**What is expected:**
Every line containing the string "Voting" is to be copied from the records.

**Task input:**
(** Run the next hook of [mitm_interface] from a state with interface [m]. *)
Ltac take_hook k s m s' E S L F N X :=
  match goal with |- context [mitm_hook s ?c ?mine ?f ?sv (fun s => store_netif s ?u)] =>
    edestruct (hook_taken k s m c mine f sv u) as (s' & E & S & L & F & N & X);
      [done|done|done|first [by intros <- | by intros <-; destruct m]|
       let s1 := fresh in let Es := fresh in intros s1 Es; cbv beta; rewrite Es; reflexivity|]
  end.

Lemma mitm_ready k s n : safe (S (S (S k))) s -> eagle_lwip_getif (sdk (ext s)) = Some n ->
  exists s', mitm_interface s = Ok s' /\ safe k s' /\ comm_loglevel s' = comm_loglevel s /\
    settings (ext s') = settings (ext s) /\
    eagle_lwip_getif (sdk (ext s')) = Some MITM /\
    netif_input_orig (ext s') = taken (input n) FN_INPUT_MITM (netif_input_orig (ext s)) /\
    netif_output_orig (ext s') = taken (output n) FN_OUTPUT_MITM (netif_output_orig (ext s)) /\
    netif_linkoutput_orig (ext s') = taken (linkoutput n) FN_LINKOUTPUT_MITM (netif_linkoutput_orig (ext s)).
Proof using Type*.
  intros Hs Hn. unfold mitm_interface. rewrite Hn. unfold taken.
  take_hook (S (S k)) s n s1 E1 S1 L1 F1 N1 X1. rewrite E1. cbn [rbind].
  take_hook (S k) s1 (Netif FN_INPUT_MITM (output n) (linkoutput n)) s2 E2 S2 L2 F2 N2 X2.
  rewrite E2. cbn [rbind].
  take_hook k s2 (Netif FN_INPUT_MITM FN_OUTPUT_MITM (linkoutput n)) s3 E3 S3 L3 F3 N3 X3.
  exists s3. split; [exact E3|]. split; [done|]. split; [by rewrite L3, L2|].
  split; [by rewrite F3, F2|]. split; [done|].
  rewrite X3, X2, X1. by repeat case_decide.
Qed.

Lemma mitm_runs k s : safe (S (S (S k))) s ->
  exists s', mitm_interface s = Ok s' /\ safe k s' /\ comm_loglevel s' = comm_loglevel s /\
    settings (ext s') = settings (ext s).
Proof using Type*.
  intros Hs. destruct (eagle_lwip_getif (sdk (ext s))) as [n|] eqn:Hn.
  - destruct (mitm_ready k s n Hs Hn) as (s' & ? & ? & ? & ? & _). by exists s'.
  - unfold mitm_interface. rewrite Hn.
    destruct (log_told (S (S k)) s 10 "mitm_interface: netif not ready" []) as (s' & E1 & [_ Hs' Ha]);
      [done|done|done|].
    exists s'. split; [exact E1|]. split; [eapply safe_le; [|done]; lia|].
    split; [by apply after_loglevel|]. by rewrite (after_ext _ _ Ha).
Qed.

(** ** Injected packets *)

(** Why [inject_ip_packet] refuses a packet: header, protocol, header length,
    memory. *)
Definition ip_refused s (data : list Z) (n : Z) : Prop :=
  let hdr := take 20 data in
  n < 20 \/
  (exists proto, ip_proto hdr = Ok proto /\ proto <> 6 /\ proto <> 17) \/
  (exists hl, iph_hl hdr = Ok hl /\ (n < 4 * hl \/
     pbuf_alloc (get_store s) PBUF_IP (n - 4 * hl) PBUF_RAM = Ok (0, get_store s))).

(** The packet handed to [raw_sendto]: what follows the IP header, in one
    pbuf, to the header's destination. *)
Definition ip_injected s (data : list Z) (n r : Z) s' : Prop :=
  let hdr := take 20 data in
  exists hl proto dest p st st' e, iph_hl hdr = Ok hl /\ ip_proto hdr = Ok proto /\
    ip_dest hdr = Ok dest /\ packet st p [p] /\
    contents st [p] = drop (Z.to_nat (4 * hl)) (take (Z.to_nat n) data) /\
    raw_sendto (sdk (ext s)) st (if proto =? 6 then raw_pcb_tcp (ext s) else raw_pcb_udp (ext s)) p dest =
      (r, st', e) /\ sdk (ext s') = e.

Lemma mslice_eq m i n : 0 <= i -> 0 <= n -> i + n <= zlen m ->
  mslice m i n = Ok (take (Z.to_nat n) (drop (Z.to_nat i) m)).
Proof. intros. unfold mslice. by rewrite !(proj2 (Z.leb_le _ _)) by lia. Qed.

Lemma zlen_take {A} (l : list A) n : 0 <= n <= zlen l -> zlen (take (Z.to_nat n) l) = n.
Proof. unfold zlen. intros. rewrite length_take. lia. Qed.
Lemma zlen_drop {A} (l : list A) n : 0 <= n <= zlen l -> zlen (drop (Z.to_nat n) l) = zlen l - n.
Proof. unfold zlen. intros. rewrite length_drop. lia. Qed.

Lemma iph_hl_ok hdr : bytes hdr -> 20 <= zlen hdr -> exists hl, iph_hl hdr = Ok hl /\ 0 <= hl < 16.
Proof.
  intros Hb Hl. unfold iph_hl, IPH_HL. destruct (read_u16_in hdr 0) as (v & -> & _); [done|lia|lia|].
  cbn [rbind]. eexists. split; [done|]. change 0x0f with (Z.ones 4). rewrite Z.land_ones by lia.
  apply Z.mod_pos_bound. done.
Qed.

(** A log line and a result. *)
Lemma log_ret k s level f z (r : Z) : safe (S k) s -> is_byte level ->
  Z.of_nat (String.length f) + 9 <= 126 ->
  exists s', (let! s := comm_log s level f [SInt z] in Ok (r, s)) = Ok (r, s') /\ safe k s' /\ ext s' = ext s.
Proof using Type*.
  intros Hs Hl Hf. destruct (log_told k s level f [z]) as (s' & E1 & [_ Hs' Ha]); [done|done|by zl|].
  change (map SInt [z]) with [SInt z] in E1. rewrite E1. cbn [rbind].
  exists s'. split; [done|]. split; [done|by apply after_ext].
Qed.

Lemma inject_ip_ok k s data n : safe (S k) s -> bytes data -> 0 <= n <= zlen data ->
  n <= MAX_MESSAGE_SIZE ->
  exists r s', inject_ip_packet s data n = Ok (r, s') /\ safe k s' /\
    (r = -1 /\ ext s' = ext s /\ ip_refused s data n \/ ip_injected s data n r s').
Proof using Type*.
  intros Hs Hby Hn Hmax. unfold MAX_MESSAGE_SIZE in Hmax.
  unfold inject_ip_packet, ip_refused, ip_injected, SIZEOF_IP_HDR.
  destruct (Z.ltb_spec n 20) as [Hlt|Hge].
  { edestruct (log_ret k s 40) as (s' & E1 & Hs' & He); [done|done| |unfold COMM_ERR; rewrite E1]; [done|].
    exists (-1), s'. split; [done|]. split; [done|]. left. auto. }
  rewrite mslice_eq by lia. cbn [rbind]. rewrite drop_0. change (Z.to_nat 20) with 20%nat.
  set (hdr := take 20 data). assert (bytes hdr) as Hhb by by apply Forall_take.
  assert (zlen hdr = 20) as Hhl by (apply (zlen_take data 20); lia).
  destruct (mread_in hdr 9 Hhb) as (proto & Ep & _); [lia|]. unfold ip_proto. rewrite Ep. cbn [rbind].
  unfold IP_PROTO_TCP, IP_PROTO_UDP.
  destruct (negb (proto =? 6) && negb (proto =? 17)) eqn:Epr.
  { edestruct (log_ret k s 40) as (s' & E1 & Hs' & He); [done|done| |unfold COMM_ERR; rewrite E1]; [done|].
    exists (-1), s'. split; [done|]. split; [done|]. left. split; [done|]. split; [done|]. right. left.
    exists proto. rewrite andb_true_iff, !negb_true_iff, !Z.eqb_neq in Epr. done. }
  destruct (iph_hl_ok hdr Hhb ltac:(lia)) as (hl & Eh & Hhl16). rewrite Eh. cbn [rbind].
  destruct (Z.ltb_spec n (4 * hl)) as [Hbig|Hfit].
  { destruct (log_told k s 40 "Header is larger than data: hl=%d, dl=%d" [4 * hl; n])
      as (s' & E1 & [_ Hs' Ha]); [done|done|done|].
    change (map SInt [4 * hl; n]) with [SInt (4 * hl); SInt n] in E1. unfold COMM_ERR. rewrite E1. cbn [rbind].
    exists (-1), s'. split; [done|]. split; [done|]. left. split; [done|].
    split; [by apply after_ext|]. right. right. exists hl. auto. }
  set (l := take (Z.to_nat (n - 4 * hl)) (drop (Z.to_nat (4 * hl)) data)).
  assert (zlen l = n - 4 * hl) as Hl by (unfold l; rewrite zlen_take; [done|rewrite zlen_drop; lia]).
  rewrite u16_small by (unfold is_u16; lia). rewrite <- Hl.
  destruct (packet_filled (S k) s PBUF_IP l) as [Ea|(p & st & s1 & Ea & Hp & Ef & Hs1 & Hlent & Hpk & Hct & _ & st1 & Es1)];
    [done|by apply Forall_take, Forall_drop|unfold is_u16; lia| |].
  { rewrite Ea. cbn [rbind Z.eqb]. rewrite put_get.
    edestruct (log_ret k s 40) as (s' & E1 & Hs' & He); [done|done| |unfold COMM_ERR; rewrite E1]; [done|].
    exists (-1), s'. split; [done|]. split; [done|]. left. split; [done|]. split; [done|]. right. right.
    exists hl. split; [done|]. right. by rewrite <- Hl. }
  rewrite Ea. cbn [rbind]. rewrite (proj2 (Z.eqb_neq p 0)) by done.
  rewrite (mslice_eq data (4 * hl) (zlen l)) by lia. cbn [rbind]. rewrite Hl. fold l. rewrite <- Hl, Ef. cbn [rbind].
  destruct (read_u32_in hdr 16 Hhb) as (dest & Ed & _); [lia|lia|]. unfold ip_dest. rewrite Ed. cbn [rbind].
  assert (sdk (ext s1) = sdk (ext s) /\ raw_pcb_tcp (ext s1) = raw_pcb_tcp (ext s) /\
    raw_pcb_udp (ext s1) = raw_pcb_udp (ext s)) as (-> & -> & ->) by by rewrite Es1.
  set (pcb := if proto =? 6 then _ else _).
  pose proof (raw_sendto_frame (sdk (ext s)) (get_store s1) pcb p dest Hlent) as Hfr.
  destruct (raw_sendto (sdk (ext s)) (get_store s1) pcb p dest) as [[r st2] e] eqn:Er. destruct Hfr as [Hfr Hlent2].
  set (s2 := put_store (set_sdk s1 e) st2).
  assert (safe k s2) as Hs2.
  { apply safe_store; [|done]. apply safe_sdk. eapply safe_le; [|done]. lia. }
  destruct (free_pbuf_ok k s2 p Hs2) as (st3 & E3 & Hs3).
  { unfold s2. change (get_store (put_store (set_sdk s1 e) st2)) with (Store (cells st2) (blocks st2)).
    by destruct st2. }
  rewrite E3. cbn [rbind]. exists r, (put_store s2 st3). split; [done|]. split; [done|]. right.
  exists hl, proto, dest, p, (get_store s1), st2, e. repeat (split; [done|]). split; [|by split].
  rewrite Hct. unfold l. rewrite firstn_skipn_comm. f_equal. f_equal. lia.
Qed.

(** Why [inject_ether_packet] refuses a frame, once interrupts are off. *)
Definition ether_refused s (e : E) (n : Z) : Prop :=
  netif_linkoutput_orig (ext s) = FN_NULL \/ eagle_lwip_getif e = None \/
  pbuf_alloc (get_store s) PBUF_RAW n PBUF_RAM = Ok (0, get_store s).

(** The frame handed to the saved [linkoutput], in one pbuf. *)
Definition ether_injected s (e e1 : E) (data : list Z) (n : Z) : Prop :=
  exists p st st' x, packet st p [p] /\ contents st [p] = take (Z.to_nat n) data /\
    call_linkoutput e st (netif_linkoutput_orig (ext s)) p = (x, st', e1).

(** The exit at [fail]. *)
Lemma ether_fail k s level f zs irq : safe (S k) s -> is_byte level ->
  Z.of_nat (String.length f) + 9 * zlen zs <= 126 ->
  exists s', (let! s := comm_log s level f (map SInt zs) in Ok (-1, restore_irq s irq)) = Ok (-1, s') /\
    safe k s' /\ sdk (ext s') = irq_restore (sdk (ext s)) irq.
Proof using Type*.
  intros Hs Hl Hf. destruct (log_told k s level f zs) as (s' & E1 & [_ Hs' Ha]); [done..|].
  rewrite E1. cbn [rbind]. eexists. split; [done|]. split; [by apply safe_sdk|].
  unfold restore_irq. by rewrite (after_ext _ _ Ha).
Qed.

Lemma inject_ether_ok k s data n : safe (S k) s -> bytes data -> 0 <= n <= zlen data ->
  n <= MAX_MESSAGE_SIZE ->
  let '(irq, e) := irq_save (sdk (ext s)) in
  exists r s' e1, inject_ether_packet s data n = Ok (r, s') /\ safe k s' /\
    sdk (ext s') = irq_restore e1 irq /\
    (r = -1 /\ e1 = e /\ ether_refused s e n \/ r = 0 /\ ether_injected s e e1 data n).
Proof using Type*.
  intros Hs Hby Hn Hmax. unfold MAX_MESSAGE_SIZE in Hmax. unfold inject_ether_packet.
  destruct (irq_save (sdk (ext s))) as [irq e]. set (s0 := set_sdk s e).
  assert (safe (S k) s0) as Hs0 by by apply safe_sdk.
  change (netif_linkoutput_orig (ext s0)) with (netif_linkoutput_orig (ext s)).
  change (eagle_lwip_getif (sdk (ext s0))) with (eagle_lwip_getif e).
  assert (forall level f zs, is_byte level -> Z.of_nat (String.length f) + 9 * zlen zs <= 126 ->
    ether_refused s e n ->
    exists r s' e1, (let! s := comm_log s0 level f (map SInt zs) in Ok (-1, restore_irq s irq)) = Ok (r, s') /\
      safe k s' /\ sdk (ext s') = irq_restore e1 irq /\
      (r = -1 /\ e1 = e /\ ether_refused s e n \/ r = 0 /\ ether_injected s e e1 data n)) as Hfail.
  { intros level f zs Hl Hf Hr. destruct (ether_fail k s0 level f zs irq) as (s' & E1 & Hs' & He); [done..|].
    exists (-1), s', e. do 3 (split; [done|]). by left. }
  cbv zeta. change (netif_linkoutput_orig (ext s0)) with (netif_linkoutput_orig (ext s)) in *.
  destruct (decide _) as [Eo|Eo]; [apply (Hfail _ _ []); [done|done|by left]|].
  destruct (eagle_lwip_getif e) eqn:En; [|apply (Hfail _ _ []); [done|done|by right; left]].
  set (l := take (Z.to_nat n) data). assert (zlen l = n) as Hl by (apply zlen_take; lia).
  rewrite u16_small by (unfold is_u16; lia). rewrite <- Hl in Hfail |- *.
  destruct (packet_filled (S k) s0 PBUF_RAW l)
    as [Ea|(p & st & s1 & Ea & Hp & Ef & Hs1 & Hlent & Hpk & Hct & _ & st1 & Es1)];
    [done|by apply Forall_take|unfold is_u16; lia|..].
  { rewrite Ea. cbn [rbind Z.eqb]. rewrite put_get.
    apply (Hfail _ _ [zlen l]); [done|by zl|]. right. by right. }
  rewrite Ea. cbn [rbind]. rewrite (proj2 (Z.eqb_neq p 0)) by done.
  rewrite (mslice_eq data 0 (zlen l)) by lia. cbn [rbind]. rewrite drop_0, Hl. fold l. rewrite <- Hl, Ef.
  cbn [rbind]. assert (sdk (ext s1) = e) as -> by by rewrite Es1.
  pose proof (call_linkoutput_frame e (get_store s1) (netif_linkoutput_orig (ext s)) p Hlent) as Hfr.
  destruct (call_linkoutput e (get_store s1) (netif_linkoutput_orig (ext s)) p) as [[x st2] e1] eqn:Er.
  destruct Hfr as [Hfr Hlent2].
  set (s2 := put_store (set_sdk s1 e1) st2).
  assert (safe k s2) as Hs2.
  { apply safe_store; [|done]. apply safe_sdk. eapply safe_le; [|done]. lia. }
  destruct (free_pbuf_ok k s2 p Hs2) as (st3 & E3 & Hs3).
  { unfold s2. change (get_store (put_store (set_sdk s1 e1) st2)) with (Store (cells st2) (blocks st2)).
    by destruct st2. }
  rewrite E3. cbn [rbind]. exists 0, (restore_irq (put_store s2 st3) irq), e1. split; [done|].
  split; [by apply safe_sdk|]. split; [done|]. right. split; [done|].
  exists p, (get_store s1), st2, x. split; [done|]. split; [|done]. by rewrite Hct, Hl.
Qed.
(** Freeing a packet nobody else holds. *)
Lemma free_sole k s p l : safe k s -> packet (get_store s) p l -> sole (get_store s) l ->
  free_pbuf s p = Ok (put_store s (without l (get_store s))) /\ safe k (put_store s (without l (get_store s))).
Proof using Type.
  intros Hs [Hch HF _ _] H1'. unfold free_pbuf, pbuf_free.
  assert (Forall (releasable (get_store s)) l) as Hrel.
  { unfold sole in H1'. rewrite List.Forall_forall in H1' |- *. intros a Hin. destruct (chain_in _ _ _ _ Hch Hin) as [_ [c Ec]].
    exists c. split; [done|]. split; [apply (safe_backed _ _ Hs); by rewrite Ec|].
    specialize (H1' a Hin). unfold ref_of in H1'. rewrite Ec in H1'. lia. }
  rewrite (free_loop_ok l _ (get_store s) p []); rewrite ?app_nil_r; try done.
  2:{ by apply chain_enough with p. }
  cbn [rbind unref]. split; [done|]. apply safe_store; [done|].
  assert (forall a st, blocks (without l st) !! a = (if in_dec Z.eq_dec a l then None else blocks st !! a) /\
    cells (without l st) !! a = (if in_dec Z.eq_dec a l then None else cells st !! a)) as Hwo.
  { clear. induction l as [|b l IH]; intros a st; [done|]. cbn [without].
    destruct (IH a (Store (delete b (cells st)) (delete b (blocks st)))) as [-> ->]. cbn [blocks cells].
    destruct (in_dec Z.eq_dec a l), (in_dec Z.eq_dec a (b :: l)) as [[->|Hin]|Hni]; try done.
    - exfalso. apply Hni. by right.
    - by rewrite !lookup_delete_eq.
    - rewrite !lookup_delete_ne; [done|..]; intros ->; apply Hni; by left. }
  split.
  - intros a Hb Hc. destruct (Hwo a (get_store s)) as [-> ->]. destruct (in_dec Z.eq_dec a l) as [Hin|]; [|done].
    destruct (chain_in _ _ _ _ Hch Hin) as [_ [c Ec]]. congruence.
  - intros Hbk a. destruct (Hwo a (get_store s)) as [-> ->]. destruct (in_dec Z.eq_dec a l); [by intros []|apply Hbk].
Qed.

Lemma log_msg_log s level text : Forall is_log (log_msg s level text).
Proof using Type. unfold log_msg. case_match; [|done]. apply List.Forall_cons; [by do 2 eexists|done]. Qed.
(** * Voting: the whitelist-based election contract

    A shallow embedding of the Solidity contract [Voting] (the address
    whitelist revision, pragma ^0.8.19) together with the properties of
    its election life cycle, vote ledger and tally.

    Conventions of the embedding:
    - [uint256] and [address] values are binary naturals ([N]); the
      checked arithmetic of Solidity 0.8 is written out ([checked_add]
      reverts with [Panic 0x11] above [MAX_UINT256]);
    - a [mapping] is a finite map read with the Solidity default
      ([false], [0]) at absent keys;
    - a function body is a computation over the contract storage that
      either finishes with a value, the new storage and the events it
      emitted, or reverts; the storage at the point of the revert is
      kept so that the order of checks and writes can be observed;
    - [transact] is the EVM view of an external call: a revert discards
      every write of the call. *)

From Stdlib Require Import NArith String List Lia.
From stdpp Require Import gmap strings list fin_maps.

Local Open Scope string_scope.
Local Open Scope N_scope.

(** ** Machine integers *)

Definition MAX_UINT256 : N := 2 ^ 256 - 1.
Definition ADDRESS_LIMIT : N := 2 ^ 160.

Abbreviation address := N (only parsing).
Abbreviation uint256 := N (only parsing).

(** [bytes(s).length] *)
Definition bytes_length (s : string) : N := N.of_nat (String.length s).

(** ** Storage layout *)

Record Choice := mkChoice { label : string; votes : uint256 }.

Record Storage := mkStorage {
  owner : address;
  electionActive : bool;
  electionStart : uint256;
  electionEnd : uint256;
  pollTitle : string;
  electionId : uint256;
  choices : list Choice;
  whitelistAddresses : list address;
  isWhitelisted : gmap N bool;
  lastVotedElection : gmap N N;
  lastVotedChoice : gmap N N;
  lastVotedAt : gmap N N
}.

(** Reading a [mapping(address => bool)] and a [mapping(address => uint256)]. *)
Definition read_flag (m : gmap N bool) (a : address) : bool := default false (m !! a).
Definition read_uint (m : gmap N N) (a : address) : uint256 := default 0 (m !! a).

Inductive Event :=
| PollTitleSet (title : string)
| ChoicesSet (count : uint256)
| WhitelistSet (count : uint256)
| WhitelistAdded (voter : address)
| WhitelistRemoved (voter : address)
| ElectionStarted (startTime : uint256)
| ElectionEnded (endTime : uint256)
| VoteCast (voter : address) (choiceIndex : uint256).

(** Field updates. *)
Section Setters.
Variable s : Storage.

**Answer box:**
(** * Voting: the whitelist-based election contract
    A shallow embedding of the Solidity contract [Voting] (the address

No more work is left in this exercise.